Wer Art. 28 II GG sagt, will betrügen Über Tendenzen kommunaler Kompetenzanmaßungen im Spannungsfeld zwischen Daseinsvorsorge und Paternalismus
Jakob Schirmer: Wer Art. 28 II GG sagt, will betrügen Über Tendenzen kommunaler Kompetenzanmaßungen im Spannungsfeld zwischen Daseinsvorsorge und Paternalismus. In: Leviathan, Berliner Zeitschrift für Sozialwissenschaft, 2025, Heft 4, S. 523-534.
Jahr(gang):2025
Name der Zeitschrift:Leviathan, Berliner Zeitschrift für Sozialwissenschaft
Heft/Ausgabe:4/2025
Seiten von-bis:523-534
Beschreibung: Immer wieder wird durch den Staat ein vernünftiges Handeln zugunsten seiner Bürger behauptet.
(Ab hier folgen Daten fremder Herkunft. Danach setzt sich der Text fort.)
(** * Pickasso: selection of diverse examples

    A shallow embedding of [src/lib.ts] (the selection core of the
    [pickasso] package): the flattener, the default distance metric, the
    completeness score, the samplers and the greedy selector, and of
    [getNestedValue] of [src/run.ts], followed by the properties established
    about them.

    Conventions of the embedding.

    - A JavaScript [number] is an element of a carrier [num] equipped with
      the operations the source uses (class [Number]).  Two carriers are
      provided: [float], the IEEE-754 binary64 numbers of the kernel, which
      is what the program computes with, and [exact], the rationals extended
      with the special values [+Infinity], [-Infinity] and [NaN], which is
      the reading of the program in which no operation rounds.
    - Counts that the source keeps in a [number] but that only ever hold a
      length or a loop index ([validComparisons], [items.length], indices)
      are [nat]; [numExamples] and [sampleSize] are integers ([Z]).
    - An object is the list of its own enumerable properties in the order
      [Object.keys] lists them; keys are unique.  Properties inherited from
      [Object.prototype], the special ordering of integer-like keys and the
      setter behind the name [__proto__] are not modelled: an assignment
      [acc[key] = v] adds a new key as the last property.  Where the order
      of the paths of a flattening or the presence of such a name matters, a
      property is stated for paths that are [ordinary_key]s.
    - The elements of [items] are object references: a type [T] with
      decidable equality (the identity [===] compares) and a function [view]
      that reads the record a reference points to.
    - [Math.random()] is drawn from an explicit entropy list.
    - The identity-keyed [flattenCache] only memoises [flattenObject], a pure
      function, and is left out. *)

From Stdlib Require Import ZArith QArith Qcanon List Ascii Uint63 Floats.
From stdpp Require Import base decidable option list numbers strings gmap pretty.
Insbesondere in Kommunen verfolgen Gemeinderäte vermeintlich „vernünftige“ Anliegen, die jenseits der juristischen Kompetenzverteilung des Grundgesetzes liegen. Der Beitrag problematisiert dieses Handeln im Spannungsfeld zwischen kommunaler Selbstverwaltungskompetenz und anmaßendem staatlichen Paternalismus. Die These ist, dass ein explizit vernunftbezogenes Staatshandeln in Konflikt mit dem Staats- und Menschenbild des Grundgesetzes gerät, da dieses dem Staat eine dienende Funktion beimisst und ihn nicht als Verwirklichung höherer Vernunft betrachtet.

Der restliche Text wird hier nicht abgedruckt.